Task requirements:
With both ends included, transcribe exactly the records below from their first line to the line that contains "else match ExponentPart r2 with".

Input for this task:

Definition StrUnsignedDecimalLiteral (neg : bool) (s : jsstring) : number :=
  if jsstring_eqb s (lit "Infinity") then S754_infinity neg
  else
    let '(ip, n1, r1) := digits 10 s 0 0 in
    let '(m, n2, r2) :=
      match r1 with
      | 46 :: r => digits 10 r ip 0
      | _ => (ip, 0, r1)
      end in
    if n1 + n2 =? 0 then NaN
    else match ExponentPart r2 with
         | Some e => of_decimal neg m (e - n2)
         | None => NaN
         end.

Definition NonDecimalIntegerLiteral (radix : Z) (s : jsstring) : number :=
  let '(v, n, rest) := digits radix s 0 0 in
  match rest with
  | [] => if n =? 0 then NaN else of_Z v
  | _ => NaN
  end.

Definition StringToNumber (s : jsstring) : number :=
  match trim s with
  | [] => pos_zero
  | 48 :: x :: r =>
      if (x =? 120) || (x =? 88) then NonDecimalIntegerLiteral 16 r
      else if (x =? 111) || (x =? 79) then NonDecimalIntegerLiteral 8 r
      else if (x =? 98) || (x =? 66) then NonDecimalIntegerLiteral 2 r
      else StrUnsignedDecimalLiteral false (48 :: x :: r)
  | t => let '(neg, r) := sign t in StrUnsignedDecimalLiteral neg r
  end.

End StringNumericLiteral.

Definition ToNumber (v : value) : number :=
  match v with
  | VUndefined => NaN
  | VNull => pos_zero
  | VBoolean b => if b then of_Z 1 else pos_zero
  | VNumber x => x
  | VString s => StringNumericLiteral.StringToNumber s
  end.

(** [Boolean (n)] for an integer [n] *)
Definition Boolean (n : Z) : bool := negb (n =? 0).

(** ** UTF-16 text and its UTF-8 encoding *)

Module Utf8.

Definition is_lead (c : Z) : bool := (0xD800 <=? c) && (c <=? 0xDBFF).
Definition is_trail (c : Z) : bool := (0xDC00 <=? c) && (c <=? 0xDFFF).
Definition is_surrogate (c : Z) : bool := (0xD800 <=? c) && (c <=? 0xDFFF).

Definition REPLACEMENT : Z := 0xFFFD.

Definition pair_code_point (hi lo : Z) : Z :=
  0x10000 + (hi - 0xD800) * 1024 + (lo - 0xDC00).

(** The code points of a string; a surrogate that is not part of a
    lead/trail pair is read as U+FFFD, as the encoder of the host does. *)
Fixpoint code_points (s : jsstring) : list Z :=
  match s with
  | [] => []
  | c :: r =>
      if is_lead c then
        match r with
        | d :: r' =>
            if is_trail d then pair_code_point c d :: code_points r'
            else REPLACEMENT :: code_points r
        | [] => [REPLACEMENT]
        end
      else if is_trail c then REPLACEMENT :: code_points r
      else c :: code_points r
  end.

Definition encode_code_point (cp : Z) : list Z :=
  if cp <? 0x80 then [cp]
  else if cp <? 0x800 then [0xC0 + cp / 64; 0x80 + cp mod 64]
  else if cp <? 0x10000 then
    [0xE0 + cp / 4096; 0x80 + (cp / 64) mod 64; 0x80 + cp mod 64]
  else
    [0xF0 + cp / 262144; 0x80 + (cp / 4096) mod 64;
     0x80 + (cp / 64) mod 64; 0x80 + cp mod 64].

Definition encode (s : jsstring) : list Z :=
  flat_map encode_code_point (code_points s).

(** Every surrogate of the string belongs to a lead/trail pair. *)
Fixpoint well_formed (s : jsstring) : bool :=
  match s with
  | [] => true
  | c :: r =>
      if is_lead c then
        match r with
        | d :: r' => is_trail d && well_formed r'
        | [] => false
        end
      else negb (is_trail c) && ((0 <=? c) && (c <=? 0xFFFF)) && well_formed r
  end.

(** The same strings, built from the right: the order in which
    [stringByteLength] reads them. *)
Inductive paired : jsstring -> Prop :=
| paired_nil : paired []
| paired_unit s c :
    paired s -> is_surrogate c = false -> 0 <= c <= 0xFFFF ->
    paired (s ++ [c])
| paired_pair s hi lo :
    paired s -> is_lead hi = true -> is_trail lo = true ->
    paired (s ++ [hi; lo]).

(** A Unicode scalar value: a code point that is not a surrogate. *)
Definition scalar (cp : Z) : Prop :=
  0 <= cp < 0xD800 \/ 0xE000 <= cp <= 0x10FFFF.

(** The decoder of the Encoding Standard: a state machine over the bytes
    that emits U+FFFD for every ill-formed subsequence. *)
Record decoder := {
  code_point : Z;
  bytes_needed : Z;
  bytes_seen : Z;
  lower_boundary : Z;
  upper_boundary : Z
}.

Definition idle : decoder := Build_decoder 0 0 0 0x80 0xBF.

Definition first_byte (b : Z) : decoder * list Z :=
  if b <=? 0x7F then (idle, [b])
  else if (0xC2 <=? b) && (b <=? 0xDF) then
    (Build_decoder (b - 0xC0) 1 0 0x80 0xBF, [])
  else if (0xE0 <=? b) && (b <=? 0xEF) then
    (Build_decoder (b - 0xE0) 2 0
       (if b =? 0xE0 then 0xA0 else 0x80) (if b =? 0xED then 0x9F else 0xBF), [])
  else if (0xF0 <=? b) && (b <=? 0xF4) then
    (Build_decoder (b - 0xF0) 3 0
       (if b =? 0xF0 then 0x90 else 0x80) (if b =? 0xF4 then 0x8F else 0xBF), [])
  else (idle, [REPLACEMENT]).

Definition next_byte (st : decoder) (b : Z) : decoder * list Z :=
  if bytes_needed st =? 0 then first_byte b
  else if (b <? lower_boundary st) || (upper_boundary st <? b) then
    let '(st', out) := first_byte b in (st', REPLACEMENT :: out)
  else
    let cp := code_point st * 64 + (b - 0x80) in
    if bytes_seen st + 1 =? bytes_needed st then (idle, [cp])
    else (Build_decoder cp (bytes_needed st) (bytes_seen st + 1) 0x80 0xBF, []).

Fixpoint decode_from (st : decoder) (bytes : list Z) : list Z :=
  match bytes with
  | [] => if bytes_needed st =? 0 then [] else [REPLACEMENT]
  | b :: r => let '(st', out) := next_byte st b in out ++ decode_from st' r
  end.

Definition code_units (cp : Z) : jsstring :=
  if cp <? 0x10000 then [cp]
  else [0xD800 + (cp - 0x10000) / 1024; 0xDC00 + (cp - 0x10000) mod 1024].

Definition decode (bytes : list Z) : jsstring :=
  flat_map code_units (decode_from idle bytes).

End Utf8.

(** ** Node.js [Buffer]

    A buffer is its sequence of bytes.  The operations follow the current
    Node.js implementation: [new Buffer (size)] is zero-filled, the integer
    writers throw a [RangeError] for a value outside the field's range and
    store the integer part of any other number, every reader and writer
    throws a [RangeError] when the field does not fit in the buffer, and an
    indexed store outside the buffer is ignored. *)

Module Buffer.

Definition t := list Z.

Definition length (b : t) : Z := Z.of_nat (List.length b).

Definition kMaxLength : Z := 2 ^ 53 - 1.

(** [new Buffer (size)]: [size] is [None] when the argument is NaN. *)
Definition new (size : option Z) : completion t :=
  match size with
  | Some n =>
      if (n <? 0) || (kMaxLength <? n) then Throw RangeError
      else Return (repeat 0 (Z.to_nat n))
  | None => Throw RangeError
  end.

Answer to this task:
Definition StrUnsignedDecimalLiteral (neg : bool) (s : jsstring) : number :=
  if jsstring_eqb s (lit "Infinity") then S754_infinity neg
  else
    let '(ip, n1, r1) := digits 10 s 0 0 in
    let '(m, n2, r2) :=
      match r1 with
      | 46 :: r => digits 10 r ip 0
      | _ => (ip, 0, r1)
      end in
    if n1 + n2 =? 0 then NaN
    else match ExponentPart r2 with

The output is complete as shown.